Chocolate makers can draw on coffee industry grading standards to develop a common quality system for cocoa, says Lutheran World Relief’s manager of coffee and cocoa.

Many chocolate companies have individual proprietary standards to assess cocoa quality, but Lutheran World Relief (LWR) says the industry should create a common language to make cocoa sourcing from new origins easier and quicker.

Rick Peyser, senior relationship manager of coffee & cocoa at LWR, told ConfectioneryNews: “There are so many parallels between the path coffees have taken and the challenges cocoa is facing.”
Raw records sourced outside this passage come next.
(** a step of a copy that began in [h0]: the part [m] of the original is copied *)
Lemma grows_copy {M V B} `{!Layout cell M V} (d : M -> mem cell M) (f : M -> mem cell B) h0 h m v Q :
  copies d -> h0 ⊆ h -> reads h0 m v ->
  (forall m' h', h ⊆ h' -> fresh_reads h0 h' m' v -> grows h' (f m') Q) -> grows h (mbind (d m) f) Q.
Proof.
  intros Hd Hs Hm Hf. eapply grows_bind; [apply Hd; by eapply reads_mono|].
  intros m' h' Hs' Hr. apply Hf; [done|]. by eapply fresh_reads_later.
Qed.

Lemma grows_alloc {M} `{!Stored cell M} h0 h (m : M) :
  h0 ⊆ h -> grows h (alloc m) (fun p h' => points (h' ∖ h0) p m).
Proof.
  intros Hs. assert (Hf : h !! fresh (dom h) = None) by apply not_elem_of_dom, is_fresh.
  eexists _, _. split; [reflexivity|]. split; [by apply insert_subseteq|].
  exists (to_cell m). split; [|apply of_to_cell]. cbn. apply lookup_difference_Some. split; [by rewrite lookup_insert_eq|].
  by eapply lookup_weaken_None.
Qed.

(** ** The combinators *)

Lemma copies_flat {M} : @copies M M (flat cell M) mret.
Proof. intros h m v Hr. by apply grows_ret. Qed.

#[local] Ltac later := first [done|by etrans].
He said artisanal chocolate makers stand to profit from a common quality system for cocoa.

“The benefit will be for those who are beginning to deal with larger volumes. They can express what they are looking for from sellers.”
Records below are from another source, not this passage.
(* ===== verification/FakeFC3.v ===== *)
(** * The in-memory FC3 (pkg/aliyun/fake/fc3.go)

    The fake keeps a domain as the cloud does, with the private key; what its read
    returns has none.  A write replaces protocol and echo, and the certificate as
    the body says. *)
From S2P Require Import Prelude GoString Api GoError Cloud FakeCAS.

Module FakeFC3.

(** ** Definitions *)

Definition ErrDomainNotFound : goerr :=
  EAliyun ClassNotFound ActionGetCustomDomain "DomainNameNotFound" (EText "custom domain not found").

Record Domain : Type := mkDomain {
  DomainName : string;
  Protocol : string;
  CertName : string;
  CertPEM : string;
  KeyPEM : string;
  Echo : DomainEcho
}.

Record FC3 : Type := mkFC3 {
  accountID : string;
  domains : gmap string Domain;
  getErrs : list (option goerr);
  updateErrs : list (option goerr);
  alwaysUpdateErr : option goerr;
  failAfterCommit : option goerr;
  getCalls : Z;
  updateCalls : Z;
  getCallsFor : gmap string Z;
  updateCallsFor : gmap string Z
}.

Definition NewFC3 : FC3 := mkFC3 "" ∅ [] [] None None 0 0 ∅ ∅.

Definition SetAccountID (id : string) (f : FC3) : FC3 :=
  mkFC3 id (domains f) (getErrs f) (updateErrs f) (alwaysUpdateErr f) (failAfterCommit f) (getCalls f) (updateCalls f)
    (getCallsFor f) (updateCallsFor f).

Definition set_domains (m : gmap string Domain) (f : FC3) : FC3 :=
  mkFC3 (accountID f) m (getErrs f) (updateErrs f) (alwaysUpdateErr f) (failAfterCommit f) (getCalls f) (updateCalls f)
    (getCallsFor f) (updateCallsFor f).

Definition AddDomain (d : Domain) (f : FC3) : FC3 := set_domains (<[DomainName d := d]> (domains f)) f.
Definition RemoveDomain (name : string) (f : FC3) : FC3 := set_domains (delete name (domains f)) f.
Definition Domain_of (name : string) (f : FC3) : option Domain := domains f !! name.

Definition set_faults (ge ue : list (option goerr)) (always after : option goerr) (f : FC3) : FC3 :=
  mkFC3 (accountID f) (domains f) ge ue always after (getCalls f) (updateCalls f) (getCallsFor f) (updateCallsFor f).

Definition QueueGetErr (err : option goerr) (f : FC3) : FC3 :=
  set_faults (getErrs f ++ [err]) (updateErrs f) (alwaysUpdateErr f) (failAfterCommit f) f.
Definition QueueUpdateErr (err : option goerr) (f : FC3) : FC3 :=
  set_faults (getErrs f) (updateErrs f ++ [err]) (alwaysUpdateErr f) (failAfterCommit f) f.
Definition AlwaysUpdateErr (err : option goerr) (f : FC3) : FC3 :=
  set_faults (getErrs f) (updateErrs f) err (failAfterCommit f) f.
Definition FailNextUpdateAfterCommit (err : option goerr) (f : FC3) : FC3 :=
  set_faults (getErrs f) (updateErrs f) (alwaysUpdateErr f) err f.

Definition GetCalls (f : FC3) : Z := getCalls f.
Definition UpdateCalls (f : FC3) : Z := updateCalls f.
(** a key that is not in the map reads as zero *)
Definition GetCallsFor (domain : string) (f : FC3) : Z := default 0%Z (getCallsFor f !! domain).
Definition UpdateCallsFor (domain : string) (f : FC3) : Z := default 0%Z (updateCallsFor f !! domain).

Definition bump (k : string) (m : gmap string Z) : gmap string Z := <[k := int64_incr (default 0%Z (m !! k))]> m.

(** both counters of a read, and of a write *)
Definition count_get (domain : string) (f : FC3) : FC3 :=
  mkFC3 (accountID f) (domains f) (getErrs f) (updateErrs f) (alwaysUpdateErr f) (failAfterCommit f)
    (int64_incr (getCalls f)) (updateCalls f) (bump domain (getCallsFor f)) (updateCallsFor f).
Definition count_update (domain : string) (f : FC3) : FC3 :=
  mkFC3 (accountID f) (domains f) (getErrs f) (updateErrs f) (alwaysUpdateErr f) (failAfterCommit f)
    (getCalls f) (int64_incr (updateCalls f)) (getCallsFor f) (bump domain (updateCallsFor f)).

(** the domain as [GetCustomDomain] returns it *)
Definition shown_domain (account : string) (d : Domain) : CustomDomain :=
  mkCustomDomain account (DomainName d) (Protocol d) (CertName d) (CertPEM d) (Echo d).

Definition GetCustomDomain (domain : string) (f0 : FC3) : (goerr + CustomDomain) * FC3 :=
  let f1 := count_get domain f0 in
  let '(err, q) := FakeCAS.pop (getErrs f1) in
  let f := set_faults q (updateErrs f1) (alwaysUpdateErr f1) (failAfterCommit f1) f1 in
  match err with
  | Some e => (inl e, f)
  | None =>
      match domains f !! domain with
      | None => (inl ErrDomainNotFound, f)
      | Some d => (inr (shown_domain (accountID f) d), f)
      end
  end.

Definition updateRejected (code msg : string) : goerr :=
  EAliyun ClassPermanent ActionUpdateCustomDomain code (EText msg).

(** [in] may be nil *)
Definition validateUpdate (input : option UpdateCustomDomainInput) : option goerr :=
  match input with
  | None => Some (updateRejected "NilInput" "写入体为空")
  | Some i =>
      if String.eqb (ui_protocol i) "" then Some (updateRejected "ProtocolRequired" "写入体必须显式给出 Protocol")
      else None
  end.

(** the domain after a write with the body [i] *)
Definition updated (i : UpdateCustomDomainInput) (d : Domain) : Domain :=
  let '(n, c, k) :=
    if ui_clear_cert i then ("", "", "")
    else match ui_cert_config i with
         | Some cc => (ccf_name cc, ccf_cert_pem cc, ccf_key_pem cc)
         | None => (CertName d, CertPEM d, KeyPEM d)
         end in
  mkDomain (DomainName d) (ui_protocol i) n c k (ui_echo i).

Definition UpdateCustomDomain (domain : string) (input : option UpdateCustomDomainInput) (f0 : FC3) : option goerr * FC3 :=
  let f1 := count_update domain f0 in
  match alwaysUpdateErr f1 with
  | Some e => (Some e, f1)
  | None =>
      let '(err, q) := FakeCAS.pop (updateErrs f1) in
      let f := set_faults (getErrs f1) q (alwaysUpdateErr f1) (failAfterCommit f1) f1 in
      match err with
      | Some e => (Some e, f)
      | None =>
          match domains f !! domain with
          | None => (Some ErrDomainNotFound, f)
          | Some d =>
              match validateUpdate input, input with
              | Some e, _ => (Some e, f)
              | None, None => (None, f) (* not reached: nil is refused *)
              | None, Some i =>
                  let f' := set_domains (<[domain := updated i d]> (domains f)) f in
                  match failAfterCommit f' with
                  | Some e => (Some e, set_faults (getErrs f') (updateErrs f') (alwaysUpdateErr f') None f')
                  | None => (None, f')
                  end
              end
          end
      end
  end.

(** ** Lemmas *)

(** a read changes no domain *)
Lemma get_domains domain f : domains (GetCustomDomain domain f).2 = domains f.
Proof. unfold GetCustomDomain. cbn. destruct (getErrs f) as [|[e|] q]; cbn; by destruct (domains f !! domain). Qed.

(** a write changes no other domain *)
Lemma update_frame domain input f name :
  name <> domain -> domains (UpdateCustomDomain domain input f).2 !! name = domains f !! name.
Proof.
  intros Hn. unfold UpdateCustomDomain, count_update, set_faults, set_domains.
  cbn [alwaysUpdateErr updateErrs getErrs failAfterCommit domains].
  destruct (alwaysUpdateErr f); [done|]. destruct (FakeCAS.pop (updateErrs f)) as [[e|] q]; [done|].
  destruct (domains f !! domain) as [d|]; [|done]. destruct (validateUpdate input); [done|].
  destruct input; [|done]. destruct (failAfterCommit f); cbn [domains snd]; by rewrite lookup_insert_ne by done.
Qed.

(** what a write does to its own domain, and what it returns *)
Lemma update_self domain i f :
  (domains (UpdateCustomDomain domain (Some i) f).2 !! domain = domains f !! domain /\
     exists e, (UpdateCustomDomain domain (Some i) f).1 = Some e) \/
  (exists d, domains f !! domain = Some d /\
     domains (UpdateCustomDomain domain (Some i) f).2 !! domain = Some (updated i d) /\
     (UpdateCustomDomain domain (Some i) f).1 = failAfterCommit f).
Proof.
  unfold UpdateCustomDomain, count_update, set_faults, set_domains.
  cbn [alwaysUpdateErr updateErrs getErrs failAfterCommit domains].
  destruct (alwaysUpdateErr f); [left; eauto|]. destruct (FakeCAS.pop (updateErrs f)) as [[e|] q]; [left; eauto|].
  destruct (domains f !! domain) as [d|] eqn:Ed; [|left; eauto]. destruct (validateUpdate (Some i)); [left; eauto|].
  right. exists d. split; [done|]. destruct (failAfterCommit f); cbn [domains fst snd]; by rewrite lookup_insert_eq.
Qed.

(** two domains that differ in their keys only are shown alike: the key does not come
    back from the cloud *)
Lemma shown_without_key account d k :
  shown_domain account d = shown_domain account (mkDomain (DomainName d) (Protocol d) (CertName d) (CertPEM d) k (Echo d)).
Proof. done. Qed.

End FakeFC3.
For example a bean-to-bar chocolate maker that sources all its cocoa from a single at-capacity cooperative in Peru can easily find cocoa from other regions that match its taste profile when working to a common standard, said Peyser.

Coffee’s grading system

Guittard Chocolate, Puratos’ Belcolade division and NGOs including LWR, Biodiversity International and Catholic Relief Services began developing cocoa standards in September this year.

The group hopes to learn from widely-used coffee industry grading standards that have been in place for over twenty years.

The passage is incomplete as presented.